2 Le lanceur d’alerte et les témoins peuvent
faire appel au groupe de confiance pour leur protection. La procédure prévue en
matière de protection de la personnalité est applicable.

3 Les autorités ou institutions auxquelles la
présente loi s’applique peuvent cependant se doter d’un dispositif autre
offrant un niveau de protection équivalent.

4 Le Conseil d’Etat définit les critères
d’équivalence par voie réglementaire et valide les dispositifs remplissant ces
conditions, sous réserve des entités visées à l’article 2, lettres b à d, pour
lesquelles la validation relève de la compétence du Grand Conseil.

5 Le Conseil d’Etat définit par voie
réglementaire les modalités de la participation financière aux coûts du
dispositif de protection de la personnalité de l’Etat de Genève.

6 L’entité saisie du signalement informe les
lanceurs d’alerte et les témoins de leurs droits, en particulier s’agissant des
mécanismes de protection prévus par la présente loi. Le cas échéant, l’entité
saisie du signalement confirme à celle chargée de la protection le statut de
lanceur d’alerte ou de témoin.

## Art. 9 {#art_9}

Obligations
de l’employeur

1 L’employeur met sur pied des procédures pour
le signalement d’irrégularités et pour la protection des lanceurs d’alerte
ainsi que des témoins.

2 Il veille à ce que l’obligation de dénoncer
au sens de la loi d’application du code pénal suisse et d’autres lois fédérales
en matière pénale, du 27 août 2009, soit respectée.
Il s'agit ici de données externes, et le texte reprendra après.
(** * m_sasl: the SASL relay module of ircd-hybrid, embedded and verified

    The development follows [docker/m_sasl.c].  The module keeps a
    static table of 256 [sasl_session] slots and reacts to four commands
    (AUTHENTICATE from unregistered clients; SASL, SVSLOGIN and MECHLIST
    through the ENCAP dispatcher) and to the local client-exit hook.

    The host daemon (client records, the UID hash, the UID generator, the
    capability registry, the send primitives) is not part of the module;
    it is represented by the [Host] record below and by the [Output]
    values a handler produces.  Strings are C strings: the type [string]
    stands for the bytes before the terminating NUL. *)

From Stdlib Require Import ZArith Ascii String.
From stdpp Require Import gmap strings list.

(** ** The host daemon as the module sees it *)

Module Host.

(** A [struct Client *].  [NULL] is address 0. *)
Definition ClientPtr := N.
Definition NULL : ClientPtr := 0%N.

(** The fields of [struct Client] the module reads or writes.  [cap] is the
    capability mask of the connection ([HasCap]), [flags] the client flags
    ([HasFlag]), [server] what [IsServer] tests and [local] what
    [MyConnect] tests. *)
Record Client := mkClient {
  name : string;
  id : string;
  username : string;
  host : string;
  sockhost : string;
  account : string;
  cap : Z;
  flags : Z;
  server : bool;
  local : bool
}.

(** Constants of the host's headers that [m_sasl.c] uses but does not
    define: [IDLEN], the sizes of the character arrays of [struct Client]
    and the [FLAGS_SERVICE] bit. *)
Record Consts := mkConsts {
  IDLEN : nat;
  sizeof_id : nat;
  sizeof_account : nat;
  sizeof_host : nat;
  sizeof_username : nat;
  FLAGS_SERVICE : Z
}.

(** Host state: the client records by (non-null) address, the UID hash
    ([hash_find_id] / [hash_add_id]), the UIDs [uid_get] is going to
    return, [me.id], the capability registry and the monotonic clock. *)
Record t := mkHost {
  clients : gmap positive Client;
  id_hash : gmap string N;
  uid_seq : list string;
  me_id : string;
  caps : gmap string (Z * option string);
  now : Z
}.

Definition HasCap (c : Client) (bit : Z) : bool :=
  negb (Z.land (cap c) bit =? 0)%Z.

Definition HasFlag (c : Client) (bit : Z) : bool :=
  negb (Z.land (flags c) bit =? 0)%Z.

Definition IsServer (c : Client) : bool := server c.

Definition MyConnect (c : Client) : bool := local c.

(** Modelled from the spec: the host's identity lookup [hash_find_id]
    ([hash.c], absent from the module): the client registered under a UID,
    [NULL] if none. *)
Definition hash_find_id (h : t) (uid : string) : ClientPtr :=
  default NULL (id_hash h !! uid).

(** [strlcpy(dst, src, size)]: at most [size - 1] bytes of [src] end up in
    [dst]; with [size = 0] the destination is not touched. *)
Definition strlcpy (dst src : string) (size : nat) : string :=
  match size with
  | O => dst
  | S n => String.substring 0 n src
  end.

(** [string_is_empty]. *)
Definition string_is_empty (s : string) : bool := String.eqb s EmptyString.

(** First byte of a C string; the terminating NUL for the empty string. *)
Definition char0 (s : string) : ascii :=
  match s with
  | String c _ => c
  | EmptyString => Ascii.zero
  end.

(** Modelled from the spec: the capability registry of the host ([cap.c],
    absent from the module).  [cap_register] publishes a capability under
    its name with an optional value, replacing an earlier registration of
    the same name; [cap_unregister] removes it. *)
Definition cap_register (h : t) (flag : Z) (cname : string)
    (value : option string) : t :=
  mkHost (clients h) (id_hash h) (uid_seq h) (me_id h)
         (<[cname := (flag, value)]> (caps h)) (now h).

Definition cap_unregister (h : t) (cname : string) : t :=
  mkHost (clients h) (id_hash h) (uid_seq h) (me_id h)
         (delete cname (caps h)) (now h).

Definition set_clients (h : t) (cs : gmap positive Client) : t :=
  mkHost cs (id_hash h) (uid_seq h) (me_id h) (caps h) (now h).

Definition set_account (c : Client) (v : string) : Client :=
  mkClient (name c) (id c) (username c) (host c) (sockhost c) v
           (cap c) (flags c) (server c) (local c).

Definition set_host (c : Client) (v : string) : Client :=
  mkClient (name c) (id c) (username c) v (sockhost c) (account c)
           (cap c) (flags c) (server c) (local c).

Definition set_username (c : Client) (v : string) : Client :=
  mkClient (name c) (id c) v (host c) (sockhost c) (account c)
           (cap c) (flags c) (server c) (local c).

Definition set_id (c : Client) (v : string) : Client :=
  mkClient (name c) v (username c) (host c) (sockhost c) (account c)
           (cap c) (flags c) (server c) (local c).

(** Reading through a client pointer; [None] when the pointer is [NULL] or
    does not point to a client record. *)
Definition deref (h : t) (p : ClientPtr) : option Client :=
  match p with
  | N0 => None
  | Npos a => clients h !! a
  end.

(** A write through a client pointer, under the same condition. *)
Definition write_client (h : t) (p : ClientPtr) (f : Client → Client)
    : option t :=
  match p with
  | N0 => None
  | Npos a =>
      c ← clients h !! a;
      Some (set_clients h (<[a := f c]> (clients h)))
  end.

(** Outgoing traffic: [sendto_servers(NULL, 0, 0, ...)] with the formatted
    line, [sendto_one_numeric(to, &me, n | SND_EXPLICIT, ...)] with the
    formatted body, and [sendto_one(to, ...)] with the formatted line. *)
Inductive Output :=
| ToServers (line : string)
| Numeric (to : ClientPtr) (numeric : Z) (body : string)
| ToOne (to : ClientPtr) (line : string).

End Host.

Import Host.

(** ** The module: [m_sasl.c] *)

Module Sasl.

(** [#define CAP_SASL (1 << 9)] and the limits. *)
Definition CAP_SASL : Z := Z.shiftl 1 9.
Definition SASL_MAX_SESSIONS : nat := 256.
Definition SASL_MAX_MESSAGES : Z := 20.
Definition SASL_MAX_FAILURES : Z := 3.

(** [++x] on an [unsigned int]. *)
Definition uint_incr (x : Z) : Z := ((x + 1) mod 2 ^ 32)%Z.

(** [struct sasl_session]. *)
Record sasl_session := mkSession {
  client : ClientPtr;
  agent : string;
  messages : Z;
  failures : Z;
  start_time : Z;
  complete : bool
}.

(** What [memset(session, 0, ...)] leaves in a slot. *)
Definition session_zero : sasl_session :=
  mkSession NULL EmptyString 0 0 0 false.

Definition set_client (s : sasl_session) (v : ClientPtr) : sasl_session :=
  mkSession v (agent s) (messages s) (failures s) (start_time s) (complete s).

Definition set_start_time (s : sasl_session) (v : Z) : sasl_session :=
  mkSession (client s) (agent s) (messages s) (failures s) v (complete s).

Definition set_agent (s : sasl_session) (v : string) : sasl_session :=
  mkSession (client s) v (messages s) (failures s) (start_time s) (complete s).

Definition set_messages (s : sasl_session) (v : Z) : sasl_session :=
  mkSession (client s) (agent s) v (failures s) (start_time s) (complete s).

Definition set_failures (s : sasl_session) (v : Z) : sasl_session :=
  mkSession (client s) (agent s) (messages s) v (start_time s) (complete s).

Definition set_complete (s : sasl_session) (v : bool) : sasl_session :=
  mkSession (client s) (agent s) (messages s) (failures s) (start_time s) v.

(** The state the handlers run in: the host and the static array
    [sessions[SASL_MAX_SESSIONS]], a list of 256 slots. *)
Record State := mkState {
  env : Host.t;
  sessions : list sasl_session
}.

(** [sasl_find_session]: the first slot whose [client] is the given pointer,
    as its index and content. *)
Definition sasl_find_session (ss : list sasl_session) (c : ClientPtr)
    : option (nat * sasl_session) :=
  list_find (λ s, client s = c) ss.

(** [sasl_new_session]: the first free slot is zeroed and bound to the
    client, with the current monotonic time. *)
Definition sasl_new_session (ss : list sasl_session) (c : ClientPtr)
    (time : Z) : option (nat * list sasl_session) :=
  match list_find (λ s, client s = NULL) ss with
  | Some (i, _) =>
      Some (i, <[i := set_start_time (set_client session_zero c) time]> ss)
  | None => None
  end.

(** [sasl_clear_session]. *)
Definition sasl_clear_session (ss : list sasl_session) (i : nat)
    : list sasl_session :=
  <[i := session_zero]> ss.

Definition set_sessions (st : State) (ss : list sasl_session) : State :=
  mkState (env st) ss.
3 Il forme les responsables hiérarchiques en
matière de procédures liées au signalement et à la protection des lanceurs
d’alerte et des témoins.

4 Il informe son personnel des procédures de
signalement et de protection des lanceurs d’alerte et des témoins.

## Art. 10 {#art_10}

Entrée en
vigueur

Le Conseil d’Etat fixe la date d’entrée en vigueur de la
présente loi dans l’année qui suit sa promulgation. Ce délai est suspendu en
cas de recours avec effet suspensif.

## Art. 11 {#art_11}

Disposition
transitoire

Les autorités ou institutions ont un délai de 6 mois dès
l’entrée en vigueur de la présente loi pour faire appel au groupe de confiance
ou désigner un organisme autre au sens de l’article 5, alinéa 3, de la présente
loi pour recevoir les signalements d’alerte.